Les mouvements progressistes vont-ils réussir aujourd’hui là où ils ont échoué il y a dix ans, à la suite de la crise financière ? La manière dont l’humanité sortira de la pandémie du coronavirus dépendra de la science et de la recherche pour trouver un vaccin. Elle sera également le résultat d’une lutte sur les significations sociales, politiques et géopolitiques de la pandémie et sur les visions du monde qui en découlent.

Ouvrir de nouveaux horizons du possible a toujours constitué un rôle important des mouvements sociaux. Lorsque les acteurs dominants imposent l’idée qu’« il n’y a pas d’alternative », comme le disait Margareth Thatcher, les mouvements sociaux les interpellent en affirmant qu’« un autre monde est possible », pour reprendre le slogan du Forum social mondial. Ils introduisent des débats dans un ordre « qui va de soi », contribuant par là à renforcer la capacité d’une société à se transformer, à « se produire » plus consciemment, comme dirait le sociologue Alain Touraine.

Ce rôle des mouvements sociaux est plus important encore en temps de crise. Les crises brisent les routines et le business as usual. Elles sont l’occasion de réflexions individuelles et collectives sur nos valeurs et nos objectifs. La pandémie questionne les dogmes économiques qui régissent le monde depuis des décennies. Les gouvernements font du retour à la normale l’objectif d’une « unité nationale » qui rassemble les hommes politiques, les entreprises, les travailleurs et l’ensemble de la population dans une lutte commune contre le coronavirus. Les militants et organisations progressistes insistent, pour leur part, sur le fait que ce qui est présenté comme « normal » fait partie du problème, qu’il ne s’agit pas de la seule sortie de crise possible. Comme l’exprime la militante indienne Arundhati Roy, « rien ne pourrait être pire qu’un retour à la normale[1. Arundhati Roy, “The Pandemic Is a Portal”, Yes Magazine, 17 avril 2020.] ».

Changement en vue ?

Après des années d’austérité dans les services publics, les États semblent dépenser sans compter pour pallier les effets de la pandémie et limiter la crise économique et sociale. En France ou en Espagne, le gouvernement plaide pour une relocalisation de la production des « biens essentiels ». Les champions des coupes budgétaires dans les hôpitaux publics participent désormais aux applaudissements quotidiens pour soutenir les infirmières et les médecins. Angela Merkel, Emmanuel Macron et Boris Johnson ont tous déclaré qu’ils considéraient l’État-providence et les hôpitaux publics comme des éléments essentiels de l’identité nationale de leur pays.

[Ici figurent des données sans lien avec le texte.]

(* ===== verification/TxnAbort.v ===== *)
(** Abort: rolling back the insertions of a transaction.

    The loop of [TransactionManager::abort] is followed over the whole core: the record file, the log
    buffer and the write set.  While the compensation records fit in the log buffer the log file is not
    written, so the file of the table is all that changes on the disk; the flush at the end of [abort] then
    appends to the log file and leaves the table's alone. *)

From S2P Require Import Prelude Bytes Errors Disk BufferPool BufferPoolProofs PageStore Defs.
From S2P Require Import Text SmMeta RmFile RmPage RmProofs RmProps LogRecord LogManager Lock.
From S2P Require Import IxDefs IxTree IxManager SmState Core Txn TxnProps.
Import RmPage.

Module AbP.
Import TxnP.

(** ** Logging in the buffer *)

(** what a step of the log manager that only fills the buffer does *)
Record logged (m m' : LogManager) (b img : list Z) : Prop := {
  lg_buf : LogM.binv m' (b ++ img);
  lg_latch : log_latch_ m' = false;
  lg_lsn : global_lsn_ m' = global_lsn_ m + 1;
  lg_addrs : write_rec_to_lsn_table_ m' = write_rec_to_lsn_table_ m;
}.

(** the compensation record of an insertion *)
Definition clr_of (tid lsn : Z) (w : WriteRecord) : LogRecord :=
  LogM.clr CLR_DELETE lsn (Log.make_insert tid (record_ w) (rid_ w) (tab_name_ w)).
Definition clr_ok (tid : Z) (w : WriteRecord) : Prop :=
  LogM.args_ok tid (rid_ w) (record_ w) (record_ w) (Log.make_insert tid (record_ w) (rid_ w) (tab_name_ w)).

Lemma gen_insert_CLR_eq d m b tid undo_next w :
  LogM.binv m b -> log_latch_ m = false -> 0 <= global_lsn_ m < 2 ^ 31 - 1 -> clr_ok tid w ->
  zlen b + zlen (Log.image (clr_of tid (global_lsn_ m) w)) <= LOG_BUFFER_SIZE ->
  exists m', LogM.gen_log_insert_CLR tid undo_next (record_ w) (rid_ w) (tab_name_ w) (d, m) = (Ok (global_lsn_ m), (d, m')) /\
    logged m m' b (Log.image (clr_of tid (global_lsn_ m) w)).
Proof.
  intros Hb Hl Hn Ho Hf.
  destruct (LogM.op_record_wf (LogM.OClrInsert tid undo_next (record_ w) (rid_ w) (tab_name_ w)) (global_lsn_ m) _ Ho ltac:(unfold int32_ok; lia) eq_refl) as [Hwf _].
  destruct (LogM.add_log_fits d _ b _ (LogM.entered_binv (lsn_prevlsn_table_ m) (write_rec_to_lsn_table_ m) (d, m) b Hb) Hwf Hf)
    as (m' & E & Hb' & H1 & H2 & _ & _ & _ & H3).
  exists (LogM.set_latch false m'). split.
  - transitivity ((LogM.add_log_to_buffer (clr_of tid (global_lsn_ m) w);; LogM.unlock_latch;; ret (global_lsn_ m))%prog
      (LogM.entered (lsn_prevlsn_table_ m) (write_rec_to_lsn_table_ m) (d, m))).
    + destruct m as [tp tw g l bu bl pl]. simpl in Hl. by subst l.
    + by rewrite (bind_ok _ _ _ _ _ E).
  - split; simpl; [by destruct Hb'; split|done|rewrite H2; simpl; apply wrap_id; lia|done].
Qed.

Lemma prev_of_eq d m lsn :
  exists v m', TxnM.prev_of lsn (d, m) = (Ok v, (d, m')) /\ log_buffer_ m' = log_buffer_ m /\ log_latch_ m' = log_latch_ m /\
    global_lsn_ m' = global_lsn_ m /\ write_rec_to_lsn_table_ m' = write_rec_to_lsn_table_ m.
Proof.
  unfold TxnM.prev_of, gets, bind. simpl. destruct (lsn_prevlsn_table_ m !! lsn) as [v|].
  - by exists v, m.
  - by eexists 0, _.
Qed.

Lemma binv_buffer m m' b : log_buffer_ m' = log_buffer_ m -> LogM.binv m b -> LogM.binv m' b.
Proof. intros E []. split; by rewrite ?E. Qed.

(** ** One insertion *)

(** the parts of the core the page operations do not use *)
Definition apart (m : LogManager) (l : LockManager) (a : gmap Z (list Z)) (c : Core) : Prop :=
  c_log c = m /\ c_locks c = l /\ c_addrs c = a.
Lemma apart_framed m l a : RmP.framed (apart m l a).
Proof. by apply zoom_framed. Qed.
Lemma apart_refl c : apart (c_log c) (c_locks c) (c_addrs c) c.
Proof. done. Qed.

Abbreviation rep := (RmP.rep (S:=Core) (fun _ => True)).

(** the core after a step of the log manager that leaves the disk alone *)
Definition set_log (m : LogManager) (c : Core) : Core := mkCore (c_store c) m (c_locks c) (c_addrs c).
Lemma on_log_buf {A} (m : Prog LogM.St A) c a lm' :
  m (log_part c) = (Ok a, (disk (c_store c), lm')) -> on_log m c = (Ok a, set_log lm' c).
Proof. intros E. rewrite (on_log_eq _ _ _ _ E). by destruct c as [[d b] lg l ad]. Qed.

Lemma rep_set_log m c h pages chain : rep c h pages chain -> rep (set_log m c) h pages chain.
Proof. by intros []; split. Qed.
Lemma rep_set_locks l c h pages chain : rep c h pages chain -> rep (set_locks l c) h pages chain.
Proof. by intros []; split. Qed.
Lemma rep_set_addrs a c h pages chain : rep c h pages chain -> rep (set_addrs a c) h pages chain.
Proof. by intros []; split. Qed.

(** the log file is not one the page operations on file [g] touch *)
Lemma log_kept_framed d0 g : Dsk.dinv d0 -> Dsk.off_log d0 g -> RmP.framed_in g (fun c => Lf.log_kept d0 (c_store c)).
Proof.
  intros Hd Hg. assert (Hm : Dsk.off_log d0 (-1)) by (intros ino off H; apply (Dsk.di_fds _ Hd) in H; lia).
  split; simpl; unfold zoom.
  - intros k c r c' Hk E Hc. rewrite <- Hk in Hg. pose proof (Lf.spares_fetch_page d0 k Hg _ Hc) as H. destruct (Bpm.fetch_page k (c_store c)). by injection E as _ <-.
  - intros k d c r c' _ E Hc. pose proof (Lf.spares_unpin_page d0 k d _ Hc) as H. destruct (Bpm.unpin_page k d (c_store c)). by injection E as _ <-.
  - intros c r c' E Hc. pose proof (Lf.spares_new_page d0 g Hg _ Hc) as H. destruct (Bpm.new_page g (c_store c)). by injection E as _ <-.
  - intros k c r c' _ E Hc. pose proof (Lf.spares_delete_page d0 k Hm _ Hc) as H. destruct (Bpm.delete_page k (c_store c)). by injection E as _ <-.
  - intros f off w c r c' E Hc. pose proof (Lf.spares_write_frame d0 f off w _ Hc) as H. destruct (Bpm.write_frame f off w (c_store c)). by injection E as _ <-.
Qed.

(** a table's file does not notice a write to the log *)
Lemma rep_beside c c' h pages chain :
  rep c h pages chain -> Lf.no_log_frames (c_store c) -> Dsk.off_log (disk (c_store c)) (fd_ h) ->
  bpm (c_store c') = bpm (c_store c) -> Dsk.dinv (disk (c_store c')) -> Dsk.beside_log (disk (c_store c)) (disk (c_store c')) ->
  rep c' h pages chain.
Proof.
  intros [Hi _ Hh [Hf Hmax] Hnp Hra Hd Hp H1 H2 H3 H4 Hroom] Hn Ho Hb Hd' Hbe.
  assert (E : c_store c' = mkStore (disk (c_store c')) (bpm (c_store c))) by (rewrite <- Hb; by destruct (c_store c')).
  assert (Hpn : forall g, BpmInv.npages (c_store c') g = BpmInv.npages (c_store c) g).
  { intros g. unfold BpmInv.npages, Dsk.get_fd2pageno. by rewrite (Dsk.bl_pageno _ _ Hbe). }
  split; try done.
  - change (BpmInv.binv (c_store c')). rewrite E. by apply Lf.beside_binv.
  - split; [by apply (Dsk.bl_file _ _ Hbe)|done].
  - change (BpmInv.npages (c_store c') (fd_ h) = num_pages (file_hdr_ h)). rewrite Hpn. exact Hnp.
  - intros i ap Hap. destruct (Hp i ap Hap) as (b & Hb1 & Hb2 & Hb3). exists b. split; [|split; [done|]].
    + change (BpmInv.page_is (c_store c') (mkPageId (fd_ h) i) b). rewrite E. by apply Lf.beside_page.
    + change (BpmInv.pins (c_store c') (mkPageId (fd_ h) i) = 0). rewrite E. exact Hb3.
  - change (0 < BpmInv.room (c_store c')). rewrite E. exact Hroom.
Qed.

(** the system manager after a step on the file of one table *)
Definition with_file (tab : string) (c : Core) (h : RmFileHandle) (s : SmManager Core) : SmManager Core :=
  SmSt.set_fhs (<[tab := h]> (fhs_ s)) (SmSt.set_core c s).

Lemma on_table_file_eq {A} tab (m : Prog (Core * RmFileHandle) A) s h a c' h' :
  fhs_ s !! tab = Some h -> m (sm_core s, h) = (Ok a, (c', h')) -> SmSt.on_file tab m s = (Ok a, with_file tab c' h' s).
Proof. intros Hh E. unfold SmSt.on_file. by rewrite Hh, E. Qed.

(** [rollback_insert] on a table without indexes; [J] is anything the operations on the pages of the table keep *)
Lemma rollback_insert_spec ifuel junk tab ti s h pages chain rid x (J : Core -> Prop) :
  Meta.get_table (db_ s) tab = inr ti -> tm_indexes ti = [] -> fhs_ s !! tab = Some h ->
  rep (sm_core s) h pages chain -> RmP.rec_at pages rid = Some x -> RmP.framed_in (fd_ h) J -> J (sm_core s) ->
  exists c' h', Roll.rollback_insert ifuel junk tab rid s = (Ok tt, with_file tab c' h' s) /\
    apart (c_log (sm_core s)) (c_locks (sm_core s)) (c_addrs (sm_core s)) c' /\
    rep c' h' (RmP.del_rec (file_hdr_ h) rid pages) (RmP.del_chain (file_hdr_ h) rid pages chain) /\ fd_ h' = fd_ h /\ J c'.
Proof.
  intros Hti Hix Hh Hrep Hx HJ HJs. set (C := apart (c_log (sm_core s)) (c_locks (sm_core s)) (c_addrs (sm_core s))).
  pose proof (Within.rep_within _ (sm_core s) J HJ C _ _ _ _ (RmP.rep_ctx C _ _ _ _ Hrep (apart_refl _)) eq_refl (conj (Within.apart_from_refl _ _) HJs)) as HrepC.
  destruct (RmP.get_record_spec C (apart_framed _ _ _) _ h pages chain rid x HrepC Hx) as (r & t & E1 & -> & s1 & -> & Hrep1).
  destruct (RmP.delete_record_at_spec C (apart_framed _ _ _) s1 h pages chain rid x Hrep1 Hx) as ([] & t & E2 & s2 & -> & Hrep2).
  apply Within.rep_outside in Hrep2 as [Hrep2 [_ HJ2]].
  exists s2, (mkRmFileHandle (fd_ h) (RmP.del_hdr (file_hdr_ h) rid pages)).
  split; [|split; [exact (RmP.rp_ctx _ _ _ _ _ Hrep2)|split; [exact (RmP.rep_any _ _ _ _ _ Hrep2)|done]]].
  unfold Roll.rollback_insert. erewrite bind_ok by (unfold SmSt.get_table; rewrite Hti; reflexivity).
  erewrite bind_ok by (unfold SmSt.fh_at, gets, bind; rewrite Hh; reflexivity).
  rewrite (bind_ok _ _ _ _ _ (on_table_file_eq tab _ s h _ _ _ Hh E1)), Hix. cbn [for_each].
  erewrite bind_ok by reflexivity. rewrite (on_table_file_eq tab _ (with_file tab s1 h s) h tt s2 _ (lookup_insert_eq _ _ _) E2).
  unfold with_file. destruct s. unfold SmSt.set_fhs, SmSt.set_core. simpl. by rewrite insert_insert_eq.
Qed.

(** ** The loop *)

Section undo.
Context (ifuel rfuel : nat) (junk : Z -> list Z) (p tid : Z) (tab : string) (ti : TabMeta).
Context (K : gmap LockDataId (list LockRequest)) (st : TransactionState) (prev : Z) (d0 : Disk).

(** the writes [ws] of transaction [p], of ids [ads], are still to be undone; they are insertions into [tab], whose
    file is described by [h], [pages] and [chain]; [b] is in the log buffer, [K] is the lock table, [prev] the lsn of the last
    record of the transaction, and the log file is the one of the disk [d0] and not in the buffer pool *)
Record undoing (tm : TransactionManager) (ws : list WriteRecord) (ads : list Z) (h : RmFileHandle) (pages : gmap Z apage)
    (chain : list Z) (b : list Z) : Prop := {
  un_ti : Meta.get_table (db_ (tm_sm tm)) tab = inr ti;
  un_fh : fhs_ (tm_sm tm) !! tab = Some h;
  un_rep : rep (core_of tm) h pages chain;
  un_txn : exists t, txns (c_locks (core_of tm)) !! p = Some t /\ txn_id_ t = tid /\ state_ t = st /\ so_far_lsn_ t = prev /\ write_records_ t = ws;
  un_linv : LkP.linv (c_locks (core_of tm));
  un_table : lock_table_ (c_locks (core_of tm)) = K;
  un_addrs : c_addrs (core_of tm) !! p = Some ads;
  un_len : length ads = length ws;
  un_known : Forall (fun a => is_Some (write_rec_to_lsn_table_ (c_log (core_of tm)) !! a)) ads;
  un_kind : Forall (fun w => wtype_ w = INSERT_TUPLE /\ tab_name_ w = tab /\ clr_ok tid w) ws;
  un_there : Forall (fun w => is_Some (RmP.rec_at pages (rid_ w))) ws;
  un_nodup : NoDup (rid_ <$> ws);
  un_buf : LogM.binv (c_log (core_of tm)) b;
  un_latch : log_latch_ (c_log (core_of tm)) = false;
  un_lsn : 0 <= global_lsn_ (c_log (core_of tm)) /\ global_lsn_ (c_log (core_of tm)) + zlen ws < 2 ^ 31;
  un_kept : Lf.log_kept d0 (c_store (core_of tm));
  un_off : Dsk.off_log d0 (fd_ h);
}.

Lemma on_sm_eq {A} (m : Prog (SmManager Core) A) tm a s' :
  m (tm_sm tm) = (Ok a, s') -> TxnM.on_sm m tm = (Ok a, mkTransactionManager s' (next_txn_id_ tm) (next_timestamp_ tm) (txn_map tm)).
Proof. intros E. unfold TxnM.on_sm, zoom. by rewrite E. Qed.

Jusque début mars, le gouvernement français poursuivait ses plans d’austérité dans les hôpitaux publics et refusait de répondre aux revendications des infirmières et des médecins qui ont mené l’une des plus longues grèves du secteur. Deux semaines plus tard, Emanuel Macron les considérait comme des héros. L’État français a augmenté le budget des hôpitaux pendant la crise, le président a juré qu’il y aurait des changements majeurs dans les politiques publiques, que « le jour d’après, ce ne sera pas un retour au jour d’avant[2.www.elysee.fr/emmanuel-macron, 16 mars 2020.] ». Jusque-là fervent défenseur du libre-échange, il parle désormais de « souveraineté économique », accorde des prêts massifs aux « entreprises nationales » et envisage même des nationalisations dans des secteurs clés. La pandémie serait-elle en passe de réaliser ce que l’une des plus longues mobilisations générales des syndicats de l’histoire française, entre novembre 2019 et mars 2020, n’a pas obtenu – mettre un frein à la réforme des retraites ?

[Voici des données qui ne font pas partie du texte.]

(* ===== verification/DmlProps.v ===== *)
(** INSERT: the record the executor builds, and what executing it does to the table, the write set,
    the locks and the log. *)

From S2P Require Import Prelude Bytes Errors Disk BufferPool PageStore Defs.
From S2P Require Import Text SmMeta RmFile RmPage RmProofs RmProps LogRecord LogManager Lock.
From S2P Require Import Values ValuesProps IxDefs IxTree IxManager SmState Executor SeqScan.
From S2P Require Import Core Txn TxnProps TxnAbort Dml.
Import RmPage.

Module InsP.
Import TxnP AbP.

(** ** The record *)

(** the columns follow each other from [off] on *)
Fixpoint tiles (off : Z) (cols : list ColMeta) : Prop :=
  match cols with
  | [] => True
  | c :: cols => cm_offset c = off /\ 0 <= cm_len c /\ tiles (off + cm_len c) cols
  end.

Lemma tiles_nonneg cols : forall off, tiles off cols -> 0 <= foldr Z.add 0 (cm_len <$> cols).
Proof.
  induction cols as [|c cols IH]; intros off; [done|]. intros (_ & Hl & Ht). specialize (IH _ Ht). rewrite fmap_cons. cbn [foldr]. lia.
Qed.

Lemma tiles_from cols : forall off n, 0 <= off -> tiles off cols -> off + foldr Z.add 0 (cm_len <$> cols) <= n ->
  Forall (fun c => in_range (cm_offset c) (cm_len c) n = true) cols.
Proof.
  induction cols as [|c cols IH]; intros off n Ho; [constructor|]. intros (Hc & Hl & Ht). rewrite fmap_cons. cbn [foldr]. intros Hn.
  pose proof (tiles_nonneg _ _ Ht). constructor; [apply in_range_spec; lia|]. apply (IH (off + cm_len c)); [lia|done|lia].
Qed.
Lemma tiles_range cols n : tiles 0 cols -> n = foldr Z.add 0 (cm_len <$> cols) -> Forall (fun c => in_range (cm_offset c) (cm_len c) n = true) cols.
Proof. intros Ht ->. apply (tiles_from cols 0); [done|done|lia]. Qed.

Ce changement de position et de discours résonne avec les déclarations d’un autre président néolibéral français lors de la crise financière mondiale de 2008. Le 23 octobre 2008, Nicolas Sarkozy déclarait que « l’idéologie de la dictature des marchés et de l’impuissance publique est morte avec la crise financière[3.www.elysee.fr/nicolas-sarkozy, 23 octobre 2018.] ». Les altermondialistes ne le disaient pas mieux. Lors du Forum social européen 2008, ils célébraient le fait que « la crise [financière] nous a donné raison. Maintenant, les gouvernements devront prendre en compte nos propositions et mettre fin aux politiques néolibérales. »

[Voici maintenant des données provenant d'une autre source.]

(** [n] more records can be deleted *)
Record deleting (s : SmManager Core) (t : Transaction) (h : RmFileHandle) (pages : gmap Z apage) (chain : list Z) (b : list Z) (lsn : Z) (n : nat) : Prop := {
  dl_fh : fhs_ s !! tab = Some h;
  dl_rep : rep (sm_core s) h pages chain;
  dl_bytes : forall r x, RmP.rec_at pages r = Some x -> bytes_ok x;
  dl_locks : LkP.linv (c_locks (sm_core s));
  dl_table : lock_table_ (c_locks (sm_core s)) = L;
  dl_txn : txns (c_locks (sm_core s)) !! p = Some t;
  dl_state : state_ t = DEFAULT \/ state_ t = GROWING;
  dl_ids : LogM.txn_ok t;
  dl_buf : LogM.binv (c_log (sm_core s)) b;
  dl_latch : log_latch_ (c_log (sm_core s)) = false;
  dl_lsn : global_lsn_ (c_log (sm_core s)) = lsn;
  dl_lsns : 0 <= lsn /\ lsn + Z.of_nat n < 2 ^ 31;
  dl_fits : zlen b + Z.of_nat n * delete_log_len (record_size (file_hdr_ h)) tab <= LOG_BUFFER_SIZE;
}.

Definition same_parts (s : SmManager Core) (c : Core) : Prop := apart (c_log (sm_core s)) (c_locks (sm_core s)) (c_addrs (sm_core s)) c.

(** reading a record leaves all parts alone *)
Lemma get_record_eq s t h pages chain b lsn n rid x : deleting s t h pages chain b lsn n -> RmP.rec_at pages rid = Some x ->
  exists s', SmSt.on_file tab (Rm.get_record rid) s = (Ok (mkRmRecord x (record_size (file_hdr_ h))), s') /\ deleting s' t h pages chain b lsn n.
Proof.
  intros [] Hx. set (C := apart (c_log (sm_core s)) (c_locks (sm_core s)) (c_addrs (sm_core s))).
  pose proof (RmP.rep_ctx C _ _ _ _ dl_rep0 (apart_refl _)) as HrepC.
  destruct (RmP.get_record_spec C (apart_framed _ _ _) _ h pages chain rid x HrepC Hx) as (r & u & E & -> & c & -> & Hrep).
  pose proof (RmP.rp_ctx _ _ _ _ _ Hrep) as (H1 & H2 & H3). eexists. split; [exact (on_table_file_eq tab _ s h _ _ _ dl_fh0 E)|].
  split; simpl; rewrite ?H1, ?H2, ?H3; try done; [apply lookup_insert_eq|exact (RmP.rep_any _ _ _ _ _ Hrep)].
Qed.

(** logging a write that fits *)
Lemma log_write_eq s t h pages chain b lsn n w : deleting s t h pages chain b lsn (S n) -> LogM.op_ok (LogM.OWrite t (malloc (c_addrs (sm_core s))) w) ->
  zlen (Log.image (LogM.log_of_write (txn_id_ t) w)) = delete_log_len (record_size (file_hdr_ h)) tab ->
  exists s', Dml.log_write malloc p w s = (Ok tt, s') /\ deleting s' (after_write lsn t w) h pages chain (b ++ Log.image (InsP.write_log lsn t w)) (lsn + 1) n.
Proof.
  intros [] Hop Hlen. set (core := sm_core s) in *. pose proof (zlen_nonneg (string_bytes tab)) as Hnn.
  assert (Hdl : 0 <= delete_log_len (record_size (file_hdr_ h)) tab) by (rewrite <- Hlen; apply zlen_nonneg).
  assert (Hl1 : 0 <= global_lsn_ (c_log core) < 2 ^ 31 - 1) by lia.
  assert (Hap : InsP.aparts (c_log core) (c_locks core) (c_addrs core) (Fr.names (c_store core)) core) by done.
  destruct (InsP.ws_gen_log_eq malloc p t (c_log core) (c_locks core) (c_addrs core) (Fr.names (c_store core)) b dl_txn0 dl_buf0 dl_latch0 Hl1 w core Hap Hop) as (m' & [W1 W2 W3 W4] & E1).
  { rewrite Hlen. nia. }
  pose proof (InsP.ws_append_eq malloc p t (c_log core) (c_locks core) (c_addrs core) (Fr.names (c_store core)) dl_txn0 w m' core Hap) as E2.
  rewrite dl_lsn0 in *. eexists (SmSt.set_core _ s). split.
  - unfold Dml.log_write. erewrite bind_ok; [|apply InsP.dml_locks_eq; unfold Lk.get_state, Lk.txn, gets, bind, deref; fold core; rewrite dl_txn0; reflexivity].
    rewrite bool_decide_true by done. set (s0 := SmSt.set_core (set_locks (c_locks core) (sm_core s)) s).
    assert (Hs0 : s0 = s) by (unfold s0; by destruct s as [[] ? ? ? ? ?]). rewrite Hs0.
    unfold SmSt.on_core. rewrite (bind_ok _ _ s tt _ (zoom_eq _ _ _ _ _ _ E1)). erewrite zoom_eq; [|exact E2]. simpl. by destruct s.
  - split; simpl; try done.
    + by apply rep_set_addrs, rep_set_locks, rep_set_log.
    + eapply linv_put; [simpl; by rewrite lookup_alter_eq, dl_txn0|done|done|]. by eapply linv_put.
    + rewrite !lookup_alter_eq, dl_txn0. simpl. unfold InsP.after_txn, after_write. by rewrite dl_lsn0.
    + destruct dl_ids0. split; [done|]. simpl. unfold int32_ok. lia.
    + split; lia.
    + rewrite zlen_app. unfold InsP.write_log. rewrite !Log.zlen_image_upd, Hlen. nia.
Qed.

(** the executor the loop runs in *)
Abbreviation exec := (mkDeleteExecutor ti conds tab rids tab p).
Hypothesis Hix : tm_indexes ti = [].

(** the file after the deletion of a record *)
Lemma delete_record_eq s t h pages chain b lsn n rid x : deleting s t h pages chain b lsn n -> RmP.rec_at pages rid = Some x ->
  exists s' h' pages' chain', SmSt.on_file tab (Rm.delete_record (Some (Ws.ctx malloc p)) rid) s = (Ok tt, s') /\ deleting s' t h' pages' chain' b lsn n /\
    (forall r, RmP.rec_at pages' r = if decide (r = rid) then None else RmP.rec_at pages r) /\ record_size (file_hdr_ h') = record_size (file_hdr_ h) /\ fd_ h' = fd_ h.
Proof using.
  intros [] Hx. set (core := sm_core s) in *. set (C := apart (c_log core) (c_locks core) (c_addrs core)).
  pose proof (RmP.rep_ctx C _ _ _ _ dl_rep0 (apart_refl _)) as HrepC.
  assert (Hq : RmP.quietly C (ctx_get_so_far_lsn (Ws.ctx malloc p)) (fun _ => True)).
  { intros c (H1 & H2 & H3). exists (so_far_lsn_ t), c. split; [|split; [apply quiet_refl|done]]. rewrite <- H2 in dl_txn0.
    simpl. by rewrite (bind_ok _ _ _ _ _ (get_txn_eq p c t dl_txn0)). }
  destruct (RmP.delete_record_spec C (apart_framed _ _ _) core h pages chain (Ws.ctx malloc p) rid x HrepC Hq Hx) as ([] & u & E & c & -> & Hrep). cbn [snd] in Hrep.
  pose proof (RmP.rp_ctx _ _ _ _ _ Hrep) as (H1 & H2 & H3).
  pose proof (fun r => RmP.rec_at_del (file_hdr_ h) rid pages x r Hx) as Hdel.
  assert (Hrs : record_size (RmP.del_hdr (file_hdr_ h) rid pages) = record_size (file_hdr_ h)) by (unfold RmP.del_hdr; by destruct (RmP.del_full _ _ _)).
  eexists _, (mkRmFileHandle (fd_ h) (RmP.del_hdr (file_hdr_ h) rid pages)), _, _. split; [exact (on_table_file_eq tab _ s h _ _ _ dl_fh0 E)|].
  split; [|split; [exact Hdel|done]]. split; simpl; rewrite ?H1, ?H2, ?H3; try done.
  - apply lookup_insert_eq.
  - exact (RmP.rep_any _ _ _ _ _ Hrep).
  - intros r y. rewrite Hdel. destruct (decide (r = rid)); [done|apply dl_bytes0].
  - by rewrite Hrs.
Qed.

Mais nous savons ce qu’il en est advenu. Dans les années qui ont suivi la crise financière, le récit dominant a fait peser le poids de la crise économique sur les États-providence européens plutôt que sur la finance, ouvrant la voie à des politiques d’austérité qui ont aggravé la crise sociale et les inégalités, et contribué aux succès de la droite populiste et xénophobe.

Trois leçons de la crise financière de 2008

Trois leçons peuvent être tirées de l’expérience de la crise financière mondiale en ce qui concerne le changement social.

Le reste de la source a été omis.